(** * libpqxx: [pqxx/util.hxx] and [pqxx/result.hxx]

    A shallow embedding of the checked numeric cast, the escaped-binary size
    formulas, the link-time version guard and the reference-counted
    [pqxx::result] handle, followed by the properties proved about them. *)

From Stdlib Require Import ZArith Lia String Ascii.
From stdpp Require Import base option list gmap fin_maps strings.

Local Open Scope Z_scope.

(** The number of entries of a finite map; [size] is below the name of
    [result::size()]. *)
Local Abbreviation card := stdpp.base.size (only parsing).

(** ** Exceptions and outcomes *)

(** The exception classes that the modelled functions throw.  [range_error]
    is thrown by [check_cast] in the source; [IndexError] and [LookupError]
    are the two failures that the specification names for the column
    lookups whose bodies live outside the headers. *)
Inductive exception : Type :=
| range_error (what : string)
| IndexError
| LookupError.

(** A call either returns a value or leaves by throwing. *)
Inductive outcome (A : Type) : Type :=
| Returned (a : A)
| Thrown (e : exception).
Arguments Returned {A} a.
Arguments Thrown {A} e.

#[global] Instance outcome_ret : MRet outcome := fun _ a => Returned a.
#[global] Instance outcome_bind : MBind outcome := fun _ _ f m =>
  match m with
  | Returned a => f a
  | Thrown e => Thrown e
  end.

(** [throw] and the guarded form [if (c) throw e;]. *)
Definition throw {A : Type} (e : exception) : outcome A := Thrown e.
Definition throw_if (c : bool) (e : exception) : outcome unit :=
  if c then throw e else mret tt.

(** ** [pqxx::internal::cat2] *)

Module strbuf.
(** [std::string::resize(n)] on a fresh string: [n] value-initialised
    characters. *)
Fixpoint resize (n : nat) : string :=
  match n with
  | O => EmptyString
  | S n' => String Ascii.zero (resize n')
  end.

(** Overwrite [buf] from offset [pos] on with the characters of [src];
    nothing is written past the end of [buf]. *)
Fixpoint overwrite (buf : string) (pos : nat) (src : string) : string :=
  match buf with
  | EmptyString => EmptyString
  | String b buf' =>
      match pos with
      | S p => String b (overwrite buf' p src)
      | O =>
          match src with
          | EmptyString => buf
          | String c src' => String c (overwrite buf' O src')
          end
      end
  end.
----
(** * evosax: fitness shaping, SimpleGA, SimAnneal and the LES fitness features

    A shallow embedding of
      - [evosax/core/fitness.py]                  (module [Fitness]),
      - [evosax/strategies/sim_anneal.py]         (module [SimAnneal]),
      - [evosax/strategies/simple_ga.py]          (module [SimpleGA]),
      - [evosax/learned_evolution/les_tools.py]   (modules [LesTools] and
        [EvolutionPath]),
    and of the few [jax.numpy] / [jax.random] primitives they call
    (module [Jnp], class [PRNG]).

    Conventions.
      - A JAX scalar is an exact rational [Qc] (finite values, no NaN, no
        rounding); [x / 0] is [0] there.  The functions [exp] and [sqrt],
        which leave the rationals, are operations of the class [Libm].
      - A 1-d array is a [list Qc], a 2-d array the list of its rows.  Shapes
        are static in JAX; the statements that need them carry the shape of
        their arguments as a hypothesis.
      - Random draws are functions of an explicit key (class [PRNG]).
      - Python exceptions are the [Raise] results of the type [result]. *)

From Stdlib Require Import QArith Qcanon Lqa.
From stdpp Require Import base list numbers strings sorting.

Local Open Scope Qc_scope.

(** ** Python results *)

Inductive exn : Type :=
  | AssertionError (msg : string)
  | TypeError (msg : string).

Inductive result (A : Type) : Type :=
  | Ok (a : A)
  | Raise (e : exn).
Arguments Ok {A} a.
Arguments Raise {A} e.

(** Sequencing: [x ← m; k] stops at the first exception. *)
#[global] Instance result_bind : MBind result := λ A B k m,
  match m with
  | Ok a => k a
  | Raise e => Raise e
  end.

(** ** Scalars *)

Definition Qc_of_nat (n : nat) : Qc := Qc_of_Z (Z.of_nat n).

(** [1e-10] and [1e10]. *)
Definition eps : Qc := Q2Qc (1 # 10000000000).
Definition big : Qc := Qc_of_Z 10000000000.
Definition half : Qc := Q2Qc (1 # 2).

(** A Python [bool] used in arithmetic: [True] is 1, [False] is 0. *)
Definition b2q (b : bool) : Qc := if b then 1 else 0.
----
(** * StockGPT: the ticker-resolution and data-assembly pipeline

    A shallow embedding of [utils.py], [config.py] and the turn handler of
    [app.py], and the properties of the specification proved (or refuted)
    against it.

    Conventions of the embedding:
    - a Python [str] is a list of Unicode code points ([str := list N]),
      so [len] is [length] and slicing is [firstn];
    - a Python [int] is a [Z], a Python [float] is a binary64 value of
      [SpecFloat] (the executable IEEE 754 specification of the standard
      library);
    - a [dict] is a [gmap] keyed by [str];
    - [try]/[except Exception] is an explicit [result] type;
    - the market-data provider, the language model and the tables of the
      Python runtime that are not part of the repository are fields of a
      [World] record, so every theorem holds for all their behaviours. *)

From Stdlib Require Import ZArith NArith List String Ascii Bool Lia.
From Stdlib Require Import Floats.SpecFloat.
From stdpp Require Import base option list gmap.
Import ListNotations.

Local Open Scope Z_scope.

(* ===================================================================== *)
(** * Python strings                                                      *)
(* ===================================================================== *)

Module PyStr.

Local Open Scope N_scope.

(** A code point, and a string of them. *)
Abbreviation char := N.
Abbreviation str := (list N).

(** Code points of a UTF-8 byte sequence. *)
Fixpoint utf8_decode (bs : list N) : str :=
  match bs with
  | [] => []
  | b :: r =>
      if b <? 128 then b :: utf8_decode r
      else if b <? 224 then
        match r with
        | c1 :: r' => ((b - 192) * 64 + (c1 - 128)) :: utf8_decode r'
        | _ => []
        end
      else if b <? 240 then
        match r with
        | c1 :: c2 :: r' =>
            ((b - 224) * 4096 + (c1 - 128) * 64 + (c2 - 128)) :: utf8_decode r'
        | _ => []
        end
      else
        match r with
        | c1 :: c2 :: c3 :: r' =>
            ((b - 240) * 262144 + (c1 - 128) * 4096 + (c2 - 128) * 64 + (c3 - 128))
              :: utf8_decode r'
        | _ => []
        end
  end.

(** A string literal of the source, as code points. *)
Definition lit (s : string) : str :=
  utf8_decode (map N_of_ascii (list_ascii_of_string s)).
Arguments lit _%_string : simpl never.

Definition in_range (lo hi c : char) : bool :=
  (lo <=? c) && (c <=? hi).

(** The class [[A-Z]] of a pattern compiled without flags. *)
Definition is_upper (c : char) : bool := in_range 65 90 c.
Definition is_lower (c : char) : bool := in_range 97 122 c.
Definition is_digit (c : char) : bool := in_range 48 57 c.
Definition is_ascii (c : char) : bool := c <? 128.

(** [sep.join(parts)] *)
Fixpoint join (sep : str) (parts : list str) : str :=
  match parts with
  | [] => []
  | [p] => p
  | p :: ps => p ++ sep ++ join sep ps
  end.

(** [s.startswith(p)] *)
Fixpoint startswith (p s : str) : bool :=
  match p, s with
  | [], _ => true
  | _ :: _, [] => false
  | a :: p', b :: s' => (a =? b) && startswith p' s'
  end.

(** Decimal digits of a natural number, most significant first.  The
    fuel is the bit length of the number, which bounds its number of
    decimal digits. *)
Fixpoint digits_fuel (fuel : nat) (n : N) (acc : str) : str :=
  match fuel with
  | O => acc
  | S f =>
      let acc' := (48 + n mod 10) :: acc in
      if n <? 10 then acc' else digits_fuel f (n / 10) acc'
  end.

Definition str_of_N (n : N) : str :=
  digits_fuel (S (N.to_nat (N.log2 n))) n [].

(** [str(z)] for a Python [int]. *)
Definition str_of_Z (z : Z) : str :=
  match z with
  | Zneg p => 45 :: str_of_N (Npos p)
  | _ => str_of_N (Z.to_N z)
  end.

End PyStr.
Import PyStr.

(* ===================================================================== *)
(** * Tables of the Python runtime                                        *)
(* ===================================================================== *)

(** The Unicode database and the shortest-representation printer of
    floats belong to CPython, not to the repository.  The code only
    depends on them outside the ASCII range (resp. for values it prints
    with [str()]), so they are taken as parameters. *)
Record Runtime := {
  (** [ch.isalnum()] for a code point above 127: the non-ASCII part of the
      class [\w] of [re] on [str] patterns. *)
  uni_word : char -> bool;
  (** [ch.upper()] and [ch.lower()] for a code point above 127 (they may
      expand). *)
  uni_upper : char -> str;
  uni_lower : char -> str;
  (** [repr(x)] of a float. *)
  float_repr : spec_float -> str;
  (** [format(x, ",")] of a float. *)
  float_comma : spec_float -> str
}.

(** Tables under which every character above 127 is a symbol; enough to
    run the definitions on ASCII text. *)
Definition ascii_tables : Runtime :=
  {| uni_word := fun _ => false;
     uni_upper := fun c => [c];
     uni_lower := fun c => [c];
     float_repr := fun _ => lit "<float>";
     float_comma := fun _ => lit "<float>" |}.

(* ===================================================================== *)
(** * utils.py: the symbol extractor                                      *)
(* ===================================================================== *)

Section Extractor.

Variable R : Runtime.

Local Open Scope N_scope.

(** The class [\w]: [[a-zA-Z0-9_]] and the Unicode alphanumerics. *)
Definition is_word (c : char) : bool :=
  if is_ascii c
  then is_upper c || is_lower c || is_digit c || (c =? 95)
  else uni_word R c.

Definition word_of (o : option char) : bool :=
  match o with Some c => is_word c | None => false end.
----
*WHAT IS NEEDED*
In the entries above, count each line with "Unicode"; reply with the total only.

*THE COMPLETED TASK*
3